*What to do:* The expected output is the complete listing, unchanged.

*Source data:*
────────────────
(** [potential_port_number.isdecimal() and int(potential_port_number) == 443] *)
Definition is_secure_port (interpreter : Interpreter)
    (potential_port_number : string) : result bool :=
  if Str.isdecimal interpreter potential_port_number then
    match Str.int interpreter potential_port_number with
    | Some (Ok n) => Ok (bool_decide (n = 443%Z))
    | Some (Raise e) => Raise e
    | None => Ok false
    end
  else Ok false.

(** [Service._build_grpc_channel]; [default_configuration] is what the
    call [default_configuration()] yields in the running process. *)
Definition _build_grpc_channel (interpreter : Interpreter)
    (default_configuration : result Configuration)
    (self : Service) (kwargs : gmap string string) : result Channel :=
  let headers := headers self in
  let interceptor := header_adder_interceptor headers in
  match potential_port_number self with
  | Raise e => Raise e
  | Ok potential_port_number =>
      match is_secure_port interpreter potential_port_number with
      | Raise e => Raise e
      | Ok true =>
          match default_configuration with
          | Raise e => Raise e
          | Ok configuration =>
              let credentials :=
                composite_channel_credentials
                  ssl_channel_credentials
                  (access_token_call_credentials (access_token configuration)) in
              let channel := secure_channel (uri self) credentials kwargs in
              Ok (intercept_channel channel interceptor)
          end
      | Ok false =>
          let channel := insecure_channel (uri self) kwargs in
          Ok (intercept_channel channel interceptor)
      end
  end.

(** [Service._from_pim_v1] *)
Definition _from_pim_v1 (service : ServiceV1.t) : Service :=
  {| uri := ServiceV1.uri service; headers := ServiceV1.headers service |}.

End service.

(** ** instance.py *)

Module instance.
Import service.

(** The dataclass [Instance]; [_stub] is declared with [compare=False]
    and defaults to [None]. *)
Record Instance := {
  definition_name : string;
  name : string;
  ready : bool;
  status_message : string;
  services : gmap string Service;
  _stub : option ProductInstanceManagerStub }.

(** The [__eq__] the dataclass decorator generates: objects of the same
    class compare as the tuples of their fields declared with [compare]. *)
Definition __eq__ (self : Instance) (other : object Instance) : comparison_result :=
  match other with
  | instance_of other =>
      Bool (String.eqb (definition_name self) (definition_name other)
            && String.eqb (name self) (name other)
            && Bool.eqb (ready self) (ready other)
            && String.eqb (status_message self) (status_message other)
            && dict_eq (fun a b => service.__eq__ a (instance_of b))
                 (services self) (services other))
  | foreign _ => NotImplemented
  end.

(** [Instance._from_pim_v1] *)
Definition _from_pim_v1 (instance : InstanceV1.t)
    (stub : option ProductInstanceManagerStub) : result Instance :=
  if Str.truthy (InstanceV1.name instance)
     && negb (Str.startswith (InstanceV1.name instance) "instances/")
  then Raise (ValueError "An instance name must start with `instances/`")
  else if negb (Str.truthy (InstanceV1.definition_name instance))
          || negb (Str.startswith (InstanceV1.definition_name instance) "definitions/")
  then Raise (ValueError "An instance must have a definition name that starts with definitions/")
  else Ok {| name := InstanceV1.name instance;
             definition_name := InstanceV1.definition_name instance;
             status_message := InstanceV1.status_message instance;
             services := service._from_pim_v1 <$> InstanceV1.services instance;
             ready := InstanceV1.ready instance;
             _stub := stub |}.

(** [Instance._create], a static method. *)
Definition _create (definition_name : string)
    (stub : option ProductInstanceManagerStub) (timeout : option float)
    : M unit Instance :=
  let request :=
    {| CreateInstanceRequest.instance :=
         InstanceV1.with_definition_name definition_name |} in
  instance <- stub_CreateInstance stub request timeout ;;
  lift (_from_pim_v1 instance stub).

(** [Instance.delete]; the receiver is a mutable object. *)
Definition delete (timeout : option float) : M Instance unit :=
  self <- get_self ;;
  let request := {| DeleteInstanceRequest.name := name self |} in
  stub_DeleteInstance (_stub self) request timeout.

End instance.

(** ** definition.py *)

Module definition.
Import instance.

(** The frozen dataclass [Definition]; [_stub] is declared with
    [compare=False] and defaults to [None]. *)
Record Definition_ := {
  name : string;
  product_name : string;
  product_version : string;
  available_service_names : Sequence;
  _stub : option ProductInstanceManagerStub }.

(** The [__eq__] the dataclass decorator generates. *)
Definition __eq__ (self : Definition_) (other : object Definition_) : comparison_result :=
  match other with
  | instance_of other =>
      Bool (String.eqb (name self) (name other)
            && String.eqb (product_name self) (product_name other)
            && String.eqb (product_version self) (product_version other)
            && sequence_eq (available_service_names self)
                 (available_service_names other))
  | foreign _ => NotImplemented
  end.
────────────────
*Output for this exercise:*
(** [potential_port_number.isdecimal() and int(potential_port_number) == 443] *)
Definition is_secure_port (interpreter : Interpreter)
    (potential_port_number : string) : result bool :=
  if Str.isdecimal interpreter potential_port_number then
    match Str.int interpreter potential_port_number with
    | Some (Ok n) => Ok (bool_decide (n = 443%Z))
    | Some (Raise e) => Raise e
    | None => Ok false
    end
  else Ok false.

(** [Service._build_grpc_channel]; [default_configuration] is what the
    call [default_configuration()] yields in the running process. *)
Definition _build_grpc_channel (interpreter : Interpreter)
    (default_configuration : result Configuration)
    (self : Service) (kwargs : gmap string string) : result Channel :=
  let headers := headers self in
  let interceptor := header_adder_interceptor headers in
  match potential_port_number self with
  | Raise e => Raise e
  | Ok potential_port_number =>
      match is_secure_port interpreter potential_port_number with
      | Raise e => Raise e
      | Ok true =>
          match default_configuration with
          | Raise e => Raise e
          | Ok configuration =>
              let credentials :=
                composite_channel_credentials
                  ssl_channel_credentials
                  (access_token_call_credentials (access_token configuration)) in
              let channel := secure_channel (uri self) credentials kwargs in
              Ok (intercept_channel channel interceptor)
          end
      | Ok false =>
          let channel := insecure_channel (uri self) kwargs in
          Ok (intercept_channel channel interceptor)
      end
  end.

(** [Service._from_pim_v1] *)
Definition _from_pim_v1 (service : ServiceV1.t) : Service :=
  {| uri := ServiceV1.uri service; headers := ServiceV1.headers service |}.

End service.

(** ** instance.py *)

Module instance.
Import service.

(** The dataclass [Instance]; [_stub] is declared with [compare=False]
    and defaults to [None]. *)
Record Instance := {
  definition_name : string;
  name : string;
  ready : bool;
  status_message : string;
  services : gmap string Service;
  _stub : option ProductInstanceManagerStub }.

(** The [__eq__] the dataclass decorator generates: objects of the same
    class compare as the tuples of their fields declared with [compare]. *)
Definition __eq__ (self : Instance) (other : object Instance) : comparison_result :=
  match other with
  | instance_of other =>
      Bool (String.eqb (definition_name self) (definition_name other)
            && String.eqb (name self) (name other)
            && Bool.eqb (ready self) (ready other)
            && String.eqb (status_message self) (status_message other)
            && dict_eq (fun a b => service.__eq__ a (instance_of b))
                 (services self) (services other))
  | foreign _ => NotImplemented
  end.

(** [Instance._from_pim_v1] *)
Definition _from_pim_v1 (instance : InstanceV1.t)
    (stub : option ProductInstanceManagerStub) : result Instance :=
  if Str.truthy (InstanceV1.name instance)
     && negb (Str.startswith (InstanceV1.name instance) "instances/")
  then Raise (ValueError "An instance name must start with `instances/`")
  else if negb (Str.truthy (InstanceV1.definition_name instance))
          || negb (Str.startswith (InstanceV1.definition_name instance) "definitions/")
  then Raise (ValueError "An instance must have a definition name that starts with definitions/")
  else Ok {| name := InstanceV1.name instance;
             definition_name := InstanceV1.definition_name instance;
             status_message := InstanceV1.status_message instance;
             services := service._from_pim_v1 <$> InstanceV1.services instance;
             ready := InstanceV1.ready instance;
             _stub := stub |}.

(** [Instance._create], a static method. *)
Definition _create (definition_name : string)
    (stub : option ProductInstanceManagerStub) (timeout : option float)
    : M unit Instance :=
  let request :=
    {| CreateInstanceRequest.instance :=
         InstanceV1.with_definition_name definition_name |} in
  instance <- stub_CreateInstance stub request timeout ;;
  lift (_from_pim_v1 instance stub).

(** [Instance.delete]; the receiver is a mutable object. *)
Definition delete (timeout : option float) : M Instance unit :=
  self <- get_self ;;
  let request := {| DeleteInstanceRequest.name := name self |} in
  stub_DeleteInstance (_stub self) request timeout.

End instance.

(** ** definition.py *)

Module definition.
Import instance.

(** The frozen dataclass [Definition]; [_stub] is declared with
    [compare=False] and defaults to [None]. *)
Record Definition_ := {
  name : string;
  product_name : string;
  product_version : string;
  available_service_names : Sequence;
  _stub : option ProductInstanceManagerStub }.

(** The [__eq__] the dataclass decorator generates. *)
Definition __eq__ (self : Definition_) (other : object Definition_) : comparison_result :=
  match other with
  | instance_of other =>
      Bool (String.eqb (name self) (name other)
            && String.eqb (product_name self) (product_name other)
            && String.eqb (product_version self) (product_version other)
            && sequence_eq (available_service_names self)
                 (available_service_names other))
  | foreign _ => NotImplemented
  end.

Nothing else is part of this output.